Are you starting your SLP career as a CFY or will be soon? Or maybe you are a veteran speech-language pathologist, looking back and thinking “When I started, I wish someone had told me….  Well, today I am going back in the time machine, to have a chat with that younger me.

A Letter to Me as a New SLP - 5 Things I Really Needed To Know by Speech Sprouts

I am teaming up with the Frenzied SLPs today to share what I wish I had known 17 years ago.

To be more confident, more inspired, more prepared for my SLP journey. I hope you read through all the posts in this wonderful linky below because you will be inspired, laugh a little and maybe see yourself there too. So here we go.

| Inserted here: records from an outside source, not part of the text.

(** * CDN geo-restriction manager: setup resolution, reconciliation, editor

    A shallow embedding of [cdn_geo_restriction_manager.py]
    (class [CloudFrontGeoRestrictionManager]) and the properties of its
    setup -> region -> country resolution, of the whitelist / blacklist
    check, of the interactive list editor and of the two CloudFront calls.

    Conventions of the embedding:
    - Python [str] is [string] (a list of 8-bit characters); the case
      conversions and [strip] below are Python's on the ASCII range, other
      code points are left as they are;
    - a Python [dict] is an association list in insertion order, a Python
      [list] is a [list]; in-place mutation of a list argument is the
      returned list;
    - [print] and [logger] calls are not modelled; [input()] is a parameter
      holding the line the operator typed;
    - an exception that a method catches to return [False] / [None] is the
      [None] of an [option]. *)

From Stdlib Require Import List String Ascii Bool Arith ZArith Lia.
Import ListNotations.

Local Open Scope string_scope.
Local Open Scope list_scope.

Infix "+++" := String.append (right associativity, at level 60).

(* ================================================================== *)
(** ** Python primitives *)

Module Py.

(** [x in xs] for a list of strings. *)
Definition mem (x : string) (xs : list string) : bool :=
  existsb (String.eqb x) xs.

(** Truth value of a string: the empty string is falsy. *)
Definition nonempty (s : string) : bool :=
  match s with EmptyString => false | String _ _ => true end.

(** Truth value of [d.get(key)] when the stored values are strings:
    [None] and the empty string are falsy. *)
Definition truthy (o : option string) : bool :=
  match o with Some s => nonempty s | None => false end.
(** ** The starfield loop in the page *)

Lemma draws_animationFrame (now : Z) (s : State) :
  drawsPending (animationFrame now s) = drawsPending s.
Proof.
  unfold animationFrame, drawsPending.
  assert (G : forall fs acc,
             filter is_draw (frames (fold_left (fun a f => runFrame now f a) fs acc))
             = filter is_draw (frames acc) ++ filter is_draw fs).
  { induction fs as [|f fs IH]; intros acc; cbn [fold_left filter];
      [now rewrite app_nil_r|].
    rewrite IH. destruct f; cbn [runFrame is_draw]; handler_cases;
      rewrite ?filter_app; cbn; rewrite <- ?app_assoc, ?app_nil_r; reflexivity. }
  rewrite G. reflexivity.
Qed.

Lemma filter_cancel (fs : list Frame) :
  filter is_draw (filter (fun f => negb (is_draw f)) fs) = [].
Proof.
  induction fs as [|f fs IH]; [reflexivity|]. cbn.
  destruct (is_draw f) eqn:E; cbn; rewrite ?E; exact IH.
Qed.

Section StarfieldLoop.

Variable pg : Page.

Lemma handleBegin_not_clickable (s : State) :
  beginClickable (handleBegin pg s) = false.
Proof. unfold beginClickable. handler_cases; reflexivity. Qed.

Lemma handleBegin_draws (s : State) :
  drawsPending s = (if hasCanvas pg then [Draw] else []) ->
  drawsPending (handleBegin pg s) = [].
Proof.
  unfold drawsPending. intros H. handler_cases; unfold cancelDraw; cbn;
    try apply filter_cancel; exact H.
Qed.

Lemma starfield_loop_step (e : Event) (a b : Sys) :
  settledTurn a ->
  drawsPending (st a) = (if hasCanvas pg && beginClickable (st a) then [Draw] else []) ->
  step pg e a = Some b ->
  drawsPending (st b) = (if hasCanvas pg && beginClickable (st b) then [Draw] else []).
Proof.
  intros Ha Hinv Hs.
  assert (Hkeep : forall s',
             style s' BtnBegin PointerEvents = style (st a) BtnBegin PointerEvents ->
             filter is_draw (frames s') = filter is_draw (frames (st a)) ->
             drawsPending (set_outbox [] s')
             = (if hasCanvas pg && beginClickable (set_outbox [] s') then [Draw] else [])).
  { intros s' E1 E2. unfold drawsPending, beginClickable in *.
    cbn [set_outbox frames style]. now rewrite E1, E2. }
  destruct (step_cases pg e a b Ha Hs)
    as [(r1 & r2 & d & t & rest & -> & Hpop & Hc & ->)|(d & u & -> & Hd & ->)];
    cbn [flush st].
  - apply Hkeep.
    + apply style_runTask. destruct t; reflexivity.
    + rewrite frames_runTask, filter_app. destruct t; cbn; now rewrite app_nil_r.
  - destruct u; try (apply Hkeep; [apply style_runUser; reflexivity|]).
    + cbn [runUser]. destruct (beginClickable (st a)) eqn:Hb.
      * rewrite andb_true_r in Hinv.
        replace (beginClickable (set_outbox [] (handleBegin pg (st a))))
          with (beginClickable (handleBegin pg (st a))) by reflexivity.
        replace (drawsPending (set_outbox [] (handleBegin pg (st a))))
          with (drawsPending (handleBegin pg (st a))) by reflexivity.
        rewrite handleBegin_not_clickable, andb_false_r.
        now apply handleBegin_draws.
      * apply Hkeep; reflexivity.
    + cbn [runUser]. destruct (askClickable (st a)); [|reflexivity].
      user_cases; reflexivity.
    + cbn [runUser]. destruct (askClickable (st a)); [|reflexivity].
      retry_cases; reflexivity.
    + apply draws_animationFrame.
    + reflexivity.
    + reflexivity.
Qed.

Lemma starfield_loop_start :
  drawsPending (st (start pg))
  = (if hasCanvas pg && beginClickable (st (start pg)) then [Draw] else []).
Proof.
  unfold start, init, animateTerminal, initStarfield, drawsPending, beginClickable.
  cbn [flush st set_outbox frames style setTimeout].
  apply (init_animateLines
           (fun s => filter is_draw (frames s)
                     = if hasCanvas pg && negb (isNone (style s BtnBegin PointerEvents))
                       then [Draw] else [])); [auto|].
  destruct (hasCanvas pg); reflexivity.
Qed.

End StarfieldLoop.
Lemma leaves_at_keys (v : value) :
  forall p key y, In (key, y) (leaves_at p v) ->
  exists s, key = (p ++ s)%string /\ path_tail s.
Proof.
  induction v as [v Hv | d IH] using value_dict_ind; intros p key y Hin.
  - assert (leaves_at p v = [(p, v)]) as E by (destruct v; try discriminate; reflexivity).
    rewrite E in Hin. destruct Hin as [[= <- <-] | []].
    exists EmptyString. split; [| left; reflexivity].
    clear. induction p as [| c p IH]; simpl; [reflexivity | rewrite <- IH; reflexivity].
  - simpl in Hin. apply in_flat_map in Hin as ([e x] & Hex & Hin).
    rewrite List.Forall_forall in IH.
    destruct (IH _ Hex _ _ _ Hin) as (s & -> & _). simpl.
    exists (String "." (e ++ s)). split; [| right; eexists; reflexivity].
    unfold dotted. rewrite !string_append_assoc. reflexivity.
Qed.

Lemma siblings_NoDup (q : string) (d : dict) :
  distinct (map fst d) = true ->
  Forall (fun kv => has_dot (fst kv) = false) d ->
  Forall (fun kv => forall p, List.NoDup (map fst (leaves_at p (snd kv)))) d ->
  List.NoDup (map fst (flat_map (fun kv => leaves_at (q ++ fst kv) (snd kv)) d)).
Proof.
  induction d as [| [e x] d IH]; simpl; intros Hd Hdot Hsub; [constructor |].
  apply andb_true_iff in Hd as [He Hd].
  apply negb_true_iff, distinct_not_in in He.
  apply Forall_cons_1 in Hdot as [Hedot Hdot].
  apply Forall_cons_1 in Hsub as [Hx Hsub].
  simpl in *. rewrite List.map_app.
  apply List.NoDup_app; [apply Hx | exact (IH Hd Hdot Hsub) |].
  intros key Hin1 Hin2.
  apply in_map_iff in Hin1 as ([key1 y1] & <- & Hin1).
  apply in_map_iff in Hin2 as ([key2 y2] & Hkey & Hin2). simpl in Hkey. subst key2.
  apply in_flat_map in Hin2 as ([e' x'] & Hex' & Hin2). simpl in Hin2.
  apply leaves_at_keys in Hin1 as (s1 & E1 & T1).
  apply leaves_at_keys in Hin2 as (s2 & E2 & T2).
  rewrite E1, !string_append_assoc in E2.
  apply string_append_cancel in E2.
  rewrite List.Forall_forall in Hdot. pose proof (Hdot _ Hex') as Hdot'. simpl in Hdot'.
  symmetry in E2. apply plain_prefix_eq in E2; try assumption. subst e'.
  apply He. apply in_map_iff. exists (e, x'). split; [reflexivity | exact Hex'].
Qed.
(** * Twitt_scrap_1.py: link filter, metadata extractor, orchestrator and
      result writer, embedded in Rocq.

    Python values are modelled as they are in the script: [str] as the list
    of its code points, [dict] as a finite map keyed by [str], exceptions as
    an error monad.  The external capabilities the script drives are inputs
    of the model:
    - the [csv] module: a file is the list of records [csv.reader] yields,
      and [csv.writer] appends the record it is handed;
    - Playwright: a page visit is the list of responses that arrived, or the
      exception the browser raised;
    - the thread pool: the order in which [as_completed] yields the futures
      (the progress bar only displays, and is left out);
    - the Unicode character database behind [\w] and [\d]. *)

From stdpp Require Import gmap list strings.
From Stdlib Require Import NArith Ascii.

#[global] Set Warnings "-register-all".
#[local] Open Scope N_scope.

(** ** Strings *)

(** A Python [str]: the sequence of its Unicode code points. *)
Definition pystr := list N.

(** A literal of the script, written as a Rocq string of ASCII characters. *)
Fixpoint str (s : string) : pystr :=
  match s with
  | EmptyString => []
  | String a s' => N_of_ascii a :: str s'
  end.
Arguments str s%_string.

(** [s.startswith(prefix)]. *)
Fixpoint startswith (prefix s : pystr) : bool :=
  match prefix, s with
  | [], _ => true
  | c :: prefix', x :: s' => (x =? c) && startswith prefix' s'
  | _ :: _, [] => false
  end.

(** [needle in hay], the substring test on two [str]. *)
Fixpoint contains (needle hay : pystr) : bool :=
  startswith needle hay ||
  match hay with
  | [] => false
  | _ :: hay' => contains needle hay'
  end.

(** ** Character classes of [re] on [str] patterns *)

(** The part of the Unicode character database the patterns consult, for
    code points from U+0080 on: [str.isalnum] and [str.isdecimal] of a
    single character.  Below U+0080 the classes are the ASCII ones. *)
Class UnicodeData := {
  uni_isalnum : N -> bool;
  uni_isdecimal : N -> bool
}.

Definition ascii_isdecimal (c : N) : bool := (48 <=? c) && (c <=? 57).

Definition ascii_isalnum (c : N) : bool :=
  ascii_isdecimal c || (65 <=? c) && (c <=? 90) || (97 <=? c) && (c <=? 122).

Inductive category :=
| Word    (* \w *)
| Digit.  (* \d *)

Section Regex.
Context `{UnicodeData}.

Definition isalnum (c : N) : bool :=
  if c <? 128 then ascii_isalnum c else uni_isalnum c.

Definition isdecimal (c : N) : bool :=
  if c <? 128 then ascii_isdecimal c else uni_isdecimal c.

(** [\w] is an alphanumeric character or the underscore, [\d] a decimal
    digit. *)
Definition in_category (k : category) (c : N) : bool :=
  match k with
  | Word => isalnum c || (c =? 95)
  | Digit => isdecimal c
  end.

(** Length of the longest prefix of [s] made of characters of [k]. *)
Fixpoint run_length (k : category) (s : pystr) : nat :=
  match s with
  | c :: s' => if in_category k c then S (run_length k s') else O
  | [] => O
  end.

End Regex.

(** ** The patterns of the script and the backtracking matcher *)

(** The constructs the two patterns of the script are made of. *)
Inductive node :=
| Literal (c : N)            (* a character, escaped or not *)
| MaxRepeat (k : category)   (* k+, greedy *)
| Subpattern (k : category)  (* (k+), a capturing group around a greedy k+ *)
| AtEnd.                     (* $ *)

Definition lit (s : string) : list node := map Literal (str s).
Arguments lit s%_string.

(** A match object: the captured groups, first group first, and the input
    left after the match. *)
Record match_obj := { groups : list pystr; remainder : pystr }.

(** [$] without [re.MULTILINE]: at the end of the string, or just before a
    line feed that is the last character. *)
Definition at_end (s : pystr) : bool :=
  match s with
  | [] => true
  | [10] => true
  | _ => false
  end.

(** Greedy choice: the longest count first, down to one. *)
Fixpoint longest_first {A} (attempt : nat -> option A) (n : nat) : option A :=
  match n with
  | O => None
  | S n' =>
      match attempt n with
      | Some a => Some a
      | None => longest_first attempt n'
      end
  end.

Definition capture (g : pystr) (m : match_obj) : match_obj :=
  {| groups := g :: groups m; remainder := remainder m |}.

Section Matcher.
Context `{UnicodeData}.

(** Match pattern [p] at the start of [s]. *)
Fixpoint match_here (p : list node) (s : pystr) : option match_obj :=
  match p with
  | [] => Some {| groups := []; remainder := s |}
  | Literal c :: p' =>
      match s with
      | x :: s' => if x =? c then match_here p' s' else None
      | [] => None
      end
  | MaxRepeat k :: p' =>
      longest_first (fun n => match_here p' (drop n s)) (run_length k s)
  | Subpattern k :: p' =>
      longest_first (fun n => capture (take n s) <$> match_here p' (drop n s))
                    (run_length k s)
  | AtEnd :: p' => if at_end s then match_here p' s else None
  end.

(** [pattern.match(s)]: anchored at the start of [s]. *)
Definition re_match (p : list node) (s : pystr) : option match_obj :=
  match_here p s.

(** [re.search(pattern, s)]: the match at the leftmost position that has
    one. *)
Fixpoint re_search (p : list node) (s : pystr) : option match_obj :=
  match match_here p s with
  | Some m => Some m
  | None =>
      match s with
      | [] => None
      | _ :: s' => re_search p s'
      end
  end.

End Matcher.

(** ** Exceptions *)

(** The exceptions the script can meet, all of them instances of
    [Exception].  The first four are raised by the interpreter on the
    operations the script performs on decoded payloads, match objects and
    dicts, with the messages of CPython 3.11; [Error] stands for whatever the
    browser or the JSON decoder raises, with its description. *)
Inductive exception :=
| KeyError (key : pystr)
| TypeError (msg : pystr)
| AttributeError (msg : pystr)
| IndexError (msg : pystr)
| Error (msg : pystr).

(** [str(e)].  A [KeyError] prints the [repr] of its key; the keys the script
    subscripts with are plain identifiers. *)
Definition exc_str (e : exception) : pystr :=
  match e with
  | KeyError key => str "'" ++ key ++ str "'"
  | TypeError msg | AttributeError msg | IndexError msg | Error msg => msg
  end.

(** A computation that returns a value or raises. *)
Inductive result (A : Type) :=
| Ok (a : A)
| Raise (e : exception).
Arguments Ok {A} a.
Arguments Raise {A} e.

#[global] Instance result_ret : MRet result := fun A a => Ok a.
#[global] Instance result_bind : MBind result := fun A B f m =>
  match m with
  | Ok a => f a
  | Raise e => Raise e
  end.

(** [try: body except Exception as e: handler(e)]. *)
Definition try_except {A} (body : result A) (handler : exception -> result A)
  : result A :=
  match body with
  | Ok a => Ok a
  | Raise e => handler e
  end.

(** ** Values *)

(** The values a decoded JSON payload is made of, and the values the
    metadata dicts hold. *)
Inductive pyval :=
| PNone
| PBool (b : bool)
| PInt (z : Z)
| PFloat (repr : pystr)
| PStr (s : pystr)
| PList (l : list pyval)
| PDict (d : gmap pystr pyval).

Abbreviation dict := (gmap pystr pyval).

Definition type_name (v : pyval) : pystr :=
  match v with
  | PNone => str "NoneType"
  | PBool _ => str "bool"
  | PInt _ => str "int"
  | PFloat _ => str "float"
  | PStr _ => str "str"
  | PList _ => str "list"
  | PDict _ => str "dict"
  end.

(** [v[key]] for a [str] key. *)
Definition subscript (v : pyval) (key : pystr) : result pyval :=
  match v with
  | PDict d =>
      match d !! key with
      | Some x => Ok x
      | None => Raise (KeyError key)
      end
  | PStr _ => Raise (TypeError (str "string indices must be integers, not 'str'"))
  | PList _ =>
      Raise (TypeError (str "list indices must be integers or slices, not str"))
  | _ =>
      Raise (TypeError (str "'" ++ type_name v ++ str "' object is not subscriptable"))
  end.

(** [v.get(key, default)]: only a dict has the method. *)
Definition get (v : pyval) (key : pystr) (default : pyval) : result pyval :=
  match v with
  | PDict d => Ok (from_option id default (d !! key))
  | _ =>
      Raise (AttributeError
               (str "'" ++ type_name v ++ str "' object has no attribute 'get'"))
  end.

(** A dict display [{k1: v1, ..., kn: vn}] with distinct keys. *)
Definition dict_of (items : list (pystr * pyval)) : dict := list_to_map items.

(** Truth value of a dict: false exactly when it is empty. *)
Definition truthy (d : dict) : bool := bool_decide (d ≠ ∅).

Definition NA : pyval := PStr (str "N/A").

(** ** Files operations (I/O) *)

(** A [csv.writer] on a file opened for writing: its delimiter and the
    records written so far, each the list of fields handed to [writerow]. *)
Record csv_writer (F : Type) := { delimiter : N; records : list (list F) }.
Arguments delimiter {F} _.
Arguments records {F} _.

Definition csv_open {F} (delim : N) : csv_writer F :=
  {| delimiter := delim; records := [] |}.

Definition writerow {F} (w : csv_writer F) (row : list F) : csv_writer F :=
  {| delimiter := delimiter w; records := records w ++ [row] |}.

(** The pattern of [extract_valid_links]:
    [https://x\.com/\w+/status/\d+$]. *)
Definition valid_link_regex : list node :=
  lit "https://x.com/" ++ [MaxRepeat Word] ++ lit "/status/" ++
  [MaxRepeat Digit; AtEnd].

(** The pattern of [extract_username_from_url]:
    [https://x\.com/(\w+)/status/\d+]. *)
Definition username_regex : list node :=
  lit "https://x.com/" ++ [Subpattern Word] ++ lit "/status/" ++
  [MaxRepeat Digit].

Section Script.
Context `{UnicodeData}.

(** [extract_valid_links]: [infile] is the list of rows the reader yields
    from the input file; the value is the writer on the output file when the
    loops end. *)
Definition extract_valid_links (infile : list (list pystr)) : csv_writer pystr :=
  foldl (fun csv_writer row =>
           foldl (fun csv_writer link =>
                    match re_match valid_link_regex link with
                    | Some _ => writerow csv_writer [link]
                    | None => csv_writer
                    end)
                 csv_writer row)
        (csv_open (N_of_ascii ",")) infile.

(** ** Scraping *)

(** [match.group(n)] for [n >= 1]. *)
Definition group (m : match_obj) (n : nat) : result pystr :=
  match groups m !! pred n with
  | Some g => Ok g
  | None => Raise (IndexError (str "no such group"))
  end.

Definition extract_username_from_url (url : pystr) : result pystr :=
  match re_search username_regex url with
  | Some m => group m 1
  | None => Ok (str "N/A")
  end.

(** A response as the interceptor sees it: the resource type of its request,
    its address, and what calling [json()] on it gives. *)
Record response := {
  resource_type : pystr;
  url : pystr;
  json : result pyval
}.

A Letter to Me as a New SLP

Dear Lisette,

Congratulations! You made it through grad school and are ready to embark on this new chapter in your life as a speech-language pathologist. First of all, you have a right to be proud. You have worked so hard to earn your entry ticket into this awesome profession. I know you’ve been trying out writing your signature with those precious letters after your name just to see how it looks! Your hard work and dedication have brought you to this point. So revel in it with your family and fellow grad school friends. It’s exciting!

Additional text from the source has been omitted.